How to complete this task: Write out exactly the lines of the entries below from the one holding "- the handlers" to the one holding "millisecond timestamp, or", inclusive, and leave out all other lines.

Records for processing below:

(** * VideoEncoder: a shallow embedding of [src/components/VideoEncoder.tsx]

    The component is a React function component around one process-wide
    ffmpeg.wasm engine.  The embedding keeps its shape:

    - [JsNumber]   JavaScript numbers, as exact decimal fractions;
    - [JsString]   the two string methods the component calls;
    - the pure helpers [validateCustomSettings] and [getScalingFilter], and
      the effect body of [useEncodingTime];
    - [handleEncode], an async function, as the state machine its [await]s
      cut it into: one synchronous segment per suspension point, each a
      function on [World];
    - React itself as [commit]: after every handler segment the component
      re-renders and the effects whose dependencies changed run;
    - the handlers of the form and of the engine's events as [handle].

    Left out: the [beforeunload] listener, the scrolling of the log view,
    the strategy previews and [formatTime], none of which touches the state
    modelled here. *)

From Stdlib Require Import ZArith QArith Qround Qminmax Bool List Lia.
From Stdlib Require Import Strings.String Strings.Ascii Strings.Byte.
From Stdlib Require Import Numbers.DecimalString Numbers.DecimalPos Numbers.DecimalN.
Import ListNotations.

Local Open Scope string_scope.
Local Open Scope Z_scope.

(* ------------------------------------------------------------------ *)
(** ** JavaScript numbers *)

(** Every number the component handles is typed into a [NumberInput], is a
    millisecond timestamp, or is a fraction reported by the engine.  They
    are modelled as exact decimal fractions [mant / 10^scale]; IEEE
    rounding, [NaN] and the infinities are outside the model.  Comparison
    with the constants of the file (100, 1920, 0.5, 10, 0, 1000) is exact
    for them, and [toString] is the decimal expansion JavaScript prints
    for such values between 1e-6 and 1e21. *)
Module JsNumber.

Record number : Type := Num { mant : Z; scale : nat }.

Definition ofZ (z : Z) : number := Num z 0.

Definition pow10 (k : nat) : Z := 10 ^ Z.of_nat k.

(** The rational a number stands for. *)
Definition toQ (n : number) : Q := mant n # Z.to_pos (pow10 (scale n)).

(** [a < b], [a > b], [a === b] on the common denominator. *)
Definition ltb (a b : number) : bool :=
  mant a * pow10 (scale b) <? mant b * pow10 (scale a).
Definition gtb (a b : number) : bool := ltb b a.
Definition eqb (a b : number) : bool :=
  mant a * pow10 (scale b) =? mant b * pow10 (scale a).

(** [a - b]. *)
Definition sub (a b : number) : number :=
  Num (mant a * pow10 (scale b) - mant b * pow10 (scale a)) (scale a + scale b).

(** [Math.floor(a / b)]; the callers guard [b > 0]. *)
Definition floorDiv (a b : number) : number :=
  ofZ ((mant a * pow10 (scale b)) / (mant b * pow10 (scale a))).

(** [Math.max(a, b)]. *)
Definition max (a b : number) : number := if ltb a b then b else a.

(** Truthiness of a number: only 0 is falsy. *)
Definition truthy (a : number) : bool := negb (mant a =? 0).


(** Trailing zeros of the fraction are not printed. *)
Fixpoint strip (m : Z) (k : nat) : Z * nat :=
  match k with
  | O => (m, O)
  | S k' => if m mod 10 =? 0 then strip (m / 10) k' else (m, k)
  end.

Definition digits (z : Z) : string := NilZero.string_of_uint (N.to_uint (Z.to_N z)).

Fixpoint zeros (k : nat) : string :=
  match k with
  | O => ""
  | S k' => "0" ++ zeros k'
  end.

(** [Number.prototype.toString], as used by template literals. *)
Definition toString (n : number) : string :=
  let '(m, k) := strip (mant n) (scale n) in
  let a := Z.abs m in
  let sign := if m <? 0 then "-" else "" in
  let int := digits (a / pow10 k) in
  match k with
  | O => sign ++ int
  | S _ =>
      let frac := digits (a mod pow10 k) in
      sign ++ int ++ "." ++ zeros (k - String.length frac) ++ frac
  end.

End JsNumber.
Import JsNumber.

End of Records for processing.
Records for processing below:

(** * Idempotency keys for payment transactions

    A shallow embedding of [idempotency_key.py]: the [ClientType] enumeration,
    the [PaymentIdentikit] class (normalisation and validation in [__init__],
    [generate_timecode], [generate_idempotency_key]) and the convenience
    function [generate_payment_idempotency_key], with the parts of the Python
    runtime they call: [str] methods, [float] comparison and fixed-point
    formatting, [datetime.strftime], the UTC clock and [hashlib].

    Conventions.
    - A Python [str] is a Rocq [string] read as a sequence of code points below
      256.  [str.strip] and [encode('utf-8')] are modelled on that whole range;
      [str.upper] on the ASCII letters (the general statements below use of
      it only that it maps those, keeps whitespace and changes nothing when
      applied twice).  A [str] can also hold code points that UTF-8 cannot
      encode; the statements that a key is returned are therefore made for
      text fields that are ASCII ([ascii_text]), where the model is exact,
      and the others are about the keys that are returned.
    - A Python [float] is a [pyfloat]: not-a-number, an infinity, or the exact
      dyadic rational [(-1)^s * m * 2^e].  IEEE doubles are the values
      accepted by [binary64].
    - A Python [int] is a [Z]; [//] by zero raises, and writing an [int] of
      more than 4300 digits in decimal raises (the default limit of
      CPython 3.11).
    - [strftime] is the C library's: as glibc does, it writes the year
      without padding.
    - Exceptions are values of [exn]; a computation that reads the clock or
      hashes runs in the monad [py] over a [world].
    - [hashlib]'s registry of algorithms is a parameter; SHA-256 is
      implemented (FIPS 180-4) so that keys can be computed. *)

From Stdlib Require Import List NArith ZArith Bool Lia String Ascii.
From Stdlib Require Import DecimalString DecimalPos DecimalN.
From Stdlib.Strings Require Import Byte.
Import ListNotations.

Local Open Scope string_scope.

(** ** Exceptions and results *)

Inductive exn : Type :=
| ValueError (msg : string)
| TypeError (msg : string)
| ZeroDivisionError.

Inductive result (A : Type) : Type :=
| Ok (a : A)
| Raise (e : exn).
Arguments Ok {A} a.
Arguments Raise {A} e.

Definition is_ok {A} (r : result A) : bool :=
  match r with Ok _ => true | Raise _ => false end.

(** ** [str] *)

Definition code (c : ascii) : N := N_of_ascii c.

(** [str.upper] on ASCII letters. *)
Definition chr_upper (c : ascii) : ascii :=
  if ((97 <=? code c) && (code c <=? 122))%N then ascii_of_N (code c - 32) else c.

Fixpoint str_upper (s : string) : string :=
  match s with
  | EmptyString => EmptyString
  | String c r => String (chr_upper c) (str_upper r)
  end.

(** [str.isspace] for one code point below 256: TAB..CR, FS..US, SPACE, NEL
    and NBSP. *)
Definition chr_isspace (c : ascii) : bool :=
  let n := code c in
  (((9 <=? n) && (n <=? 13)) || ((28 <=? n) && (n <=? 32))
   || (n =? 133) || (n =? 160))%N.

End of Records for processing.

Solved exercise:
    - the handlers of the form and of the engine's events as [handle].

    Left out: the [beforeunload] listener, the scrolling of the log view,
    the strategy previews and [formatTime], none of which touches the state
    modelled here. *)

From Stdlib Require Import ZArith QArith Qround Qminmax Bool List Lia.
From Stdlib Require Import Strings.String Strings.Ascii Strings.Byte.
From Stdlib Require Import Numbers.DecimalString Numbers.DecimalPos Numbers.DecimalN.
Import ListNotations.

Local Open Scope string_scope.
Local Open Scope Z_scope.

(* ------------------------------------------------------------------ *)
(** ** JavaScript numbers *)

(** Every number the component handles is typed into a [NumberInput], is a
    millisecond timestamp, or is a fraction reported by the engine.  They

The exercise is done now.